Francisca Caetana da Silva, de 42 anos, e Michelle Viana Cabral, de 47, são portadoras de fibromialgia e outras doenças e reclamam do atendimento pericial na agência do Instituto Nacional do Seguro Social (INSS) de Petrolina.

Além de todo esse problema, Francisca – que é atendente de loja – relata que a sua consulta mais recente, no último dia 6 de fevereiro, acabou sendo dolorosa. Para ela, o médico perito responsável pela avaliação não respeitou as dores que sentia. “Eu pedi a ele para não torcer e ele torceu meu braço e ainda torceu meu punho. Nós, que temos fibromialgia, temos as articulações muito sensíveis. Foi o único membro que ele examinou, ou melhor, torceu”, afirma Francisca, que teve o benefício cortado e disse que vai entrar na Justiça.

Na minha opinião e na opinião dos médicos que me acompanham, eu não estou apta a trabalhar. Eu sinto muitas dores no corpo, minhas crises são de 60 a 90 dias, 24 horas sem parar, até o ponto de eu chegar a ficar internada. Retorno para casa e as dores voltam normalmente, pois a medicação que a gente toma é só para aliviar. Essa doença vai deixando você muito debilitado”, completa.

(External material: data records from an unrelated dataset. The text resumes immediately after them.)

(** The partition's regions. *)
Lemma fill_part_spec p boot fsinfo raw :
  plan_ok p -> len boot = 512 -> len fsinfo = 512 -> len raw = 4 * len (pl_fat p) ->
  let part := fill_part p boot fsinfo raw in
  len part = pl_part p * 512 /\ slice part 0 512 = boot /\
  (forall n off, 0 <= off -> off + Z.of_nat n <= len raw ->
     unpack_uint n (FAT_RESERVED * 512 + off) part = unpack_uint n off raw) /\
  (forall c d, fs_data (pl_state p) !! c = Some d ->
     slice part (cluster_pos (pl_data_at p) (pl_cb p) c) (cluster_pos (pl_data_at p) (pl_cb p) c + pl_cb p)
       = ljust d (pl_cb p) x00).
Proof.
  intros Hp Lb Lf Lr part. pose proof (plan_fits p Hp) as Hfits.
  destruct (plan_room p Hp) as (R1 & R2 & R3 & R4). destruct Hp as [H1 H2 H3 H4 [H5 H5'] H6].
  apply cluster_size_pos in H1 as [H1 _]. unfold SECTOR, FAT_RESERVED in *.
  set (N := pl_part p * 512) in *. pose proof (len_nonneg (pl_fat p)).
  assert (16896 + 1024 * pl_fat_sectors p <= N) as HN by (unfold N; nia).
  unfold part, fill_part. cbn [fold_left]. unfold SECTOR, FAT_RESERVED.
  set (z := zeros (pl_part p * 512)). assert (len z = N) as Lz by (apply len_zeros; lia).
  change (0 * 512) with 0. change (1 * 512) with 512. change (6 * 512) with 3072. change (7 * 512) with 3584.
  set (s1 := put_at z 0 boot). assert (len s1 = N) as L1 by (unfold s1; rewrite len_put_at; lia).
  set (s2 := put_at s1 512 fsinfo). assert (len s2 = N) as L2 by (unfold s2; rewrite len_put_at; lia).
  set (s3 := put_at s2 3072 boot). assert (len s3 = N) as L3 by (unfold s3; rewrite len_put_at; lia).
  set (s4 := put_at s3 3584 fsinfo). assert (len s4 = N) as L4 by (unfold s4; rewrite len_put_at; lia).
  replace ((32 + 0 * pl_fat_sectors p) * 512) with 16384 by lia.
  set (s5 := put_at s4 16384 raw). assert (len s5 = N) as L5 by (unfold s5; rewrite len_put_at; lia).
  set (at2 := (32 + 1 * pl_fat_sectors p) * 512).
  set (s6 := put_at s5 at2 raw). assert (len s6 = N) as L6 by (unfold s6, at2; rewrite len_put_at; lia).
  fold (pl_data_at p).
  change (fun (part0 : bytes) '(c, content) =>
    put_at part0 ((32 + 2 * pl_fat_sectors p) * 512 + (c - 2) * (pl_cluster p * 512)) content)
    with (put_cluster (pl_data_at p) (pl_cb p)).
  set (l := map_to_list (fs_data (pl_state p))) in *.
  assert (Hfits' : Forall (fits (pl_data_at p) (pl_cb p) (len s6)) l) by by rewrite L6.
  assert (Hcb : 0 < pl_cb p) by (unfold pl_cb, SECTOR; lia).
  assert (Hda : 0 <= pl_data_at p) by (unfold pl_data_at, SECTOR, FAT_RESERVED; lia).
  assert (Hother : forall a e, 0 <= a <= e -> e <= pl_data_at p ->
    slice (fold_left (put_cluster (pl_data_at p) (pl_cb p)) l s6) a e = slice s6 a e).
  { intros a e Hae He. apply put_clusters_other; try done.
    eapply Forall_impl; [exact Hfits|]. intros [c d] (G1 & G2 & G3). left. unfold cluster_pos. cbn in *. nia. }
  split; [by rewrite put_clusters_len|]. split; [|split].
  - rewrite Hother by (unfold pl_data_at, SECTOR, FAT_RESERVED; lia).
    unfold s6, at2. rewrite put_at_below by lia. unfold s5. rewrite put_at_below by lia.
    unfold s4. rewrite put_at_below by lia. unfold s3. rewrite put_at_below by lia.
    unfold s2. rewrite put_at_below by lia. unfold s1. rewrite put_at_in by lia.
    apply slice_0_len. lia.
  - intros n off Hoff Hend. unfold unpack_uint. rewrite Hother by (unfold pl_data_at, SECTOR, FAT_RESERVED; lia).
    change (32 * 512) with 16384. fold (unpack_uint n (16384 + off) s6). unfold s6, at2.
    rewrite unpack_put_below by lia. unfold s5. rewrite unpack_put_in by lia. unfold unpack_uint. do 2 f_equal; lia.
  - intros c d Hd. rewrite put_clusters_in with (d := d); try done.
    2: { apply NoDup_fst_map_to_list. } 2: { by apply elem_of_map_to_list. }
    rewrite Forall_forall in Hfits. destruct (Hfits (c, d)) as (G1 & G2 & G3); [by apply elem_of_map_to_list|].
    cbn [fst snd] in *. pose proof (len_nonneg d). unfold ljust. f_equal.
    set (pos := cluster_pos (pl_data_at p) (pl_cb p) c) in *.
    assert (pl_data_at p <= pos) by (unfold pos, cluster_pos; nia).
    assert (16384 + 1024 * pl_fat_sectors p = pl_data_at p) by (unfold pl_data_at, SECTOR, FAT_RESERVED; lia).
    unfold s6, at2. rewrite put_at_above by lia. unfold s5. rewrite put_at_above by lia.
    unfold s4. rewrite put_at_above by lia. unfold s3. rewrite put_at_above by lia.
    unfold s2. rewrite put_at_above by lia. unfold s1. rewrite put_at_above by lia. unfold z. rewrite slice_zeros by lia.
    unfold zeros. f_equal. lia.
Qed.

Francisca afirma que o perito não olha a documentação. “A gente leva relatório da psicóloga, da ortopedista, exame passado pelo neurologista, relatório do psiquiatra e relatório do clínico geral, mas ele simplesmente não olha nada. Estou com um laudo de 180 dias. Eu vou voltar para a empresa e como ela vai me aceitar? Estou há um ano e sete meses sem trabalhar. Só recebo um salário mínimo [do INSS].

‘Peregrinação’

Michelle Viana é técnica de enfermagem e disse que vive uma peregrinação, pois já teve o benefício cortado quatro vezes. Com laudos médicos que atestam que ela não pode trabalhar, Michelle afirma que o médico responsável pela sua perícia também não olha os exames, nem a examina. “Quando eu volto para o INSS eles nem me examinam, só dizem que de noite eu olhe o resultado no ‘Meu INSS’, que nem funciona. E eu estou há cinco anos nessa luta”, afirma Michelle.

O fator psicológico afeta muito. Não consigo dormir com dor nos ombros e na coluna. A última vez que eu acionei a Justiça foi em setembro de 2018, sendo que o último mês que eu recebi foi em julho. Fiz perícia em setembro. A doença [fibromialgia] é autoimune e não tem cura. Esses três meses de benefício [do INSS] seriam justificáveis se eu pudesse buscar a cura e nesse período eu pudesse me curar. Mas não tem cura!”, lamenta a técnica de enfermagem.

Francisca e Michele ainda reclamam de demora no atendimento, mesmo estando com a perícia agendada. “[Os atendentes] são todos estagiários, e ninguém sabe explicar nada”, finalizam. O Blog acionou o INSS, mas ainda não obteve resposta.